*Work task*.
Would you please transcribe, exactly as written, the lines of the entries below starting at the one that holds "VArray l =>" and ending at the one that holds "Definition expect_char (a", both included?

*Exercise inputs*.
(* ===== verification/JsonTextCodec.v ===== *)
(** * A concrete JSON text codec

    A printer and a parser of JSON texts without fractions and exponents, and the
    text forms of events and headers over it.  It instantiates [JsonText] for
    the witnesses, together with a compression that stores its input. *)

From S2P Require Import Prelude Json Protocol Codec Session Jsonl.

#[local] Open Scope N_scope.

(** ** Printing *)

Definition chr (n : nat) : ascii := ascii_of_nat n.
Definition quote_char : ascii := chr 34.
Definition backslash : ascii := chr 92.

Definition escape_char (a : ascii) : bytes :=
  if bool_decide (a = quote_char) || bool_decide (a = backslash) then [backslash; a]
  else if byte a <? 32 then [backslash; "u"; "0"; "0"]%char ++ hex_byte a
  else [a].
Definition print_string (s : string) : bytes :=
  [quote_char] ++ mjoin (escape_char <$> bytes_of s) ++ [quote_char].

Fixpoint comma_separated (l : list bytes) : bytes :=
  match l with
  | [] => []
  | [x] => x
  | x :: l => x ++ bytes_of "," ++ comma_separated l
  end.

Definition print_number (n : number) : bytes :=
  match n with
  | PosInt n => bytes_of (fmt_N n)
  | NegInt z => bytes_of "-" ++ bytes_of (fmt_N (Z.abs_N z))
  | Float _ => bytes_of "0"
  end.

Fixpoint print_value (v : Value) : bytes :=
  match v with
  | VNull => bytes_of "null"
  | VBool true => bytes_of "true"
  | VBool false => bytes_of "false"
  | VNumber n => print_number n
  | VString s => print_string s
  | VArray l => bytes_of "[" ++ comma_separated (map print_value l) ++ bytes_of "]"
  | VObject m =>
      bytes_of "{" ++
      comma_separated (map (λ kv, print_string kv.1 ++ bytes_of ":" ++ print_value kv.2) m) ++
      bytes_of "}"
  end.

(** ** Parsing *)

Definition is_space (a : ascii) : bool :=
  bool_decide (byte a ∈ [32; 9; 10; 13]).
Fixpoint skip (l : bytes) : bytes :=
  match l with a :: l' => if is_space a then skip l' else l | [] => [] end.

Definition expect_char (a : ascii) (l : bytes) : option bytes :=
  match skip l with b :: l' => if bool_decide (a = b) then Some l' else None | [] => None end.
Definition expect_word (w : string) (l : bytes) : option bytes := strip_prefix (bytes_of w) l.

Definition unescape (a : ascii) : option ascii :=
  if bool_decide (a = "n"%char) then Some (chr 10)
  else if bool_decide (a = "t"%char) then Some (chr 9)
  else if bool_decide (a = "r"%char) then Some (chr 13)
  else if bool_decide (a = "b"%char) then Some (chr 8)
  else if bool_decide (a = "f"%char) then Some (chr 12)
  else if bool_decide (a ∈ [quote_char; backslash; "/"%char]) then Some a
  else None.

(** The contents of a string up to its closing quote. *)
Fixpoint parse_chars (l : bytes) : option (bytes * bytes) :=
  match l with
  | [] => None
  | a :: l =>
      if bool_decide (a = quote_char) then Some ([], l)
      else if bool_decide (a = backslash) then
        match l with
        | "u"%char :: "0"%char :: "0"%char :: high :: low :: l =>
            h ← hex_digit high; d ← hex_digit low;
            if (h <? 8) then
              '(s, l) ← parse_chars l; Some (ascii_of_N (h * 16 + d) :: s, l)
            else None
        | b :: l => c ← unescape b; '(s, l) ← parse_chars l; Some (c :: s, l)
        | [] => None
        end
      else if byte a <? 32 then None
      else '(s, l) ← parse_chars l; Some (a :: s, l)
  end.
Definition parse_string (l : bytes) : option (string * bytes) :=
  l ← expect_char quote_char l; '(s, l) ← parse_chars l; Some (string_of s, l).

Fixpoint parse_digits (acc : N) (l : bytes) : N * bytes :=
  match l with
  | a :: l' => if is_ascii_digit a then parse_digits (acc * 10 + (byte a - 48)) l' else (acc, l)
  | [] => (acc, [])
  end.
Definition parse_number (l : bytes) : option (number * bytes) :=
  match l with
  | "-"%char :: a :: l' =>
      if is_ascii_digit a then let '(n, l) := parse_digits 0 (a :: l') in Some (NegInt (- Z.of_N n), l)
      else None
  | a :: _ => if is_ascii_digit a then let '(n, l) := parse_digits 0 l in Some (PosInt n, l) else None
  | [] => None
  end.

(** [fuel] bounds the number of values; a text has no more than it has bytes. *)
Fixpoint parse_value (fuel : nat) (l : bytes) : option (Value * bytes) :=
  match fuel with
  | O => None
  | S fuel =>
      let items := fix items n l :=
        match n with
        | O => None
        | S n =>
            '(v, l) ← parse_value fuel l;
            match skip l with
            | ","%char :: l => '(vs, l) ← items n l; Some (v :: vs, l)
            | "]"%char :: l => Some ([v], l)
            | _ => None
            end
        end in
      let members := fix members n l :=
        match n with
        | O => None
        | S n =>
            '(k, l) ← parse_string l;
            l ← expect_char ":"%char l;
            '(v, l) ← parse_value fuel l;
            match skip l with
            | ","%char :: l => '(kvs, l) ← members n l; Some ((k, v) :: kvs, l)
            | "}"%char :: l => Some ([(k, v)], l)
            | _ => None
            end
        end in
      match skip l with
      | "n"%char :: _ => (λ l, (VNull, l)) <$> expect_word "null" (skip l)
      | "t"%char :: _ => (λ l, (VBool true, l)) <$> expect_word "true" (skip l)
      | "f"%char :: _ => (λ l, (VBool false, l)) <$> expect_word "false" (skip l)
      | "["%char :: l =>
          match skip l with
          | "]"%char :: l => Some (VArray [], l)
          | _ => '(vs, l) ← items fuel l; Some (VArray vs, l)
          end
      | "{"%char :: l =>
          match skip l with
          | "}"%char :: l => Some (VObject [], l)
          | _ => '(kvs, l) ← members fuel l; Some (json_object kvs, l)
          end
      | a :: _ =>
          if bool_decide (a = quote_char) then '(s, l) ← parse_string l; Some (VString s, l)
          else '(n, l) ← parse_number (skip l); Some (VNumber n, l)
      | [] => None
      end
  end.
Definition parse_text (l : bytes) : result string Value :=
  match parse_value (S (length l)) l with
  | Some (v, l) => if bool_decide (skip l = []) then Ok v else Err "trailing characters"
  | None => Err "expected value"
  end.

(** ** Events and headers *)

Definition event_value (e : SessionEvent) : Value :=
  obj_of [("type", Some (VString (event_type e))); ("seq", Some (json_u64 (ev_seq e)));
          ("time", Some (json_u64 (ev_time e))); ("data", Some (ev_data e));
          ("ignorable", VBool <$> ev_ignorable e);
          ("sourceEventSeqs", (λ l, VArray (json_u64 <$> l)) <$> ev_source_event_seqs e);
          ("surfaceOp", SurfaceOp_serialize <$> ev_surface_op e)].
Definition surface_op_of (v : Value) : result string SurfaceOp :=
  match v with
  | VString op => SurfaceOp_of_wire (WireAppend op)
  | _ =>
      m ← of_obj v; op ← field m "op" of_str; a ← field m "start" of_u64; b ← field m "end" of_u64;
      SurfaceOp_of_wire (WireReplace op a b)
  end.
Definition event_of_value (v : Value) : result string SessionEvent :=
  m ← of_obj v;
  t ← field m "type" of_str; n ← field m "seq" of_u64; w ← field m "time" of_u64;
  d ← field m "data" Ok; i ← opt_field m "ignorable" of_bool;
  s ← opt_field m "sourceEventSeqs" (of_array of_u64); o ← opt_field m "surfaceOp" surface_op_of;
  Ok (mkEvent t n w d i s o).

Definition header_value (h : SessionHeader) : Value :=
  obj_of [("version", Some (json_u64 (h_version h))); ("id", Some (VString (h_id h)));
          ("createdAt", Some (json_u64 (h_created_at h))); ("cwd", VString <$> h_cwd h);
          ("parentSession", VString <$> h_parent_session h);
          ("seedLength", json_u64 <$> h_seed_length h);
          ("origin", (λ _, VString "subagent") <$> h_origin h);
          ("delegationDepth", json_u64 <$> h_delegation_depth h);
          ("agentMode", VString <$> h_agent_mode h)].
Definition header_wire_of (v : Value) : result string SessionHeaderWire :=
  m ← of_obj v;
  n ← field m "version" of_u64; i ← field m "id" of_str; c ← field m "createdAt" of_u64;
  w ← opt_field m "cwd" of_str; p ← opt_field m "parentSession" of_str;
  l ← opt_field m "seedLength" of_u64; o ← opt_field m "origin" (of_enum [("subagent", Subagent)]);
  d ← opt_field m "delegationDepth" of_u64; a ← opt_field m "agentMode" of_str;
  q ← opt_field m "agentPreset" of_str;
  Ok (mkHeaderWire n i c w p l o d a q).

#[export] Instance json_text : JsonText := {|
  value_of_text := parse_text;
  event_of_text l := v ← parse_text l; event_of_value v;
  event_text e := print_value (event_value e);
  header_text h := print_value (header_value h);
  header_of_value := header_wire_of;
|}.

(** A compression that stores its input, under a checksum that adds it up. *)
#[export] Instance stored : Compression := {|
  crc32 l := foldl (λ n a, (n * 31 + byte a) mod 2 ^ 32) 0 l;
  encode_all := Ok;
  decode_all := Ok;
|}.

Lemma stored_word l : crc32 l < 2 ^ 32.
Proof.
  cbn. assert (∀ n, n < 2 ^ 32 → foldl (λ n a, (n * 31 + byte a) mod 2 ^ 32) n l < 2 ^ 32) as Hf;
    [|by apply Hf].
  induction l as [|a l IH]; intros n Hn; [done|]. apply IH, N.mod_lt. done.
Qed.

*Solution for this problem*.
  | VArray l => bytes_of "[" ++ comma_separated (map print_value l) ++ bytes_of "]"
  | VObject m =>
      bytes_of "{" ++
      comma_separated (map (λ kv, print_string kv.1 ++ bytes_of ":" ++ print_value kv.2) m) ++
      bytes_of "}"
  end.

(** ** Parsing *)

Definition is_space (a : ascii) : bool :=
  bool_decide (byte a ∈ [32; 9; 10; 13]).
Fixpoint skip (l : bytes) : bytes :=
  match l with a :: l' => if is_space a then skip l' else l | [] => [] end.

Definition expect_char (a : ascii) (l : bytes) : option bytes :=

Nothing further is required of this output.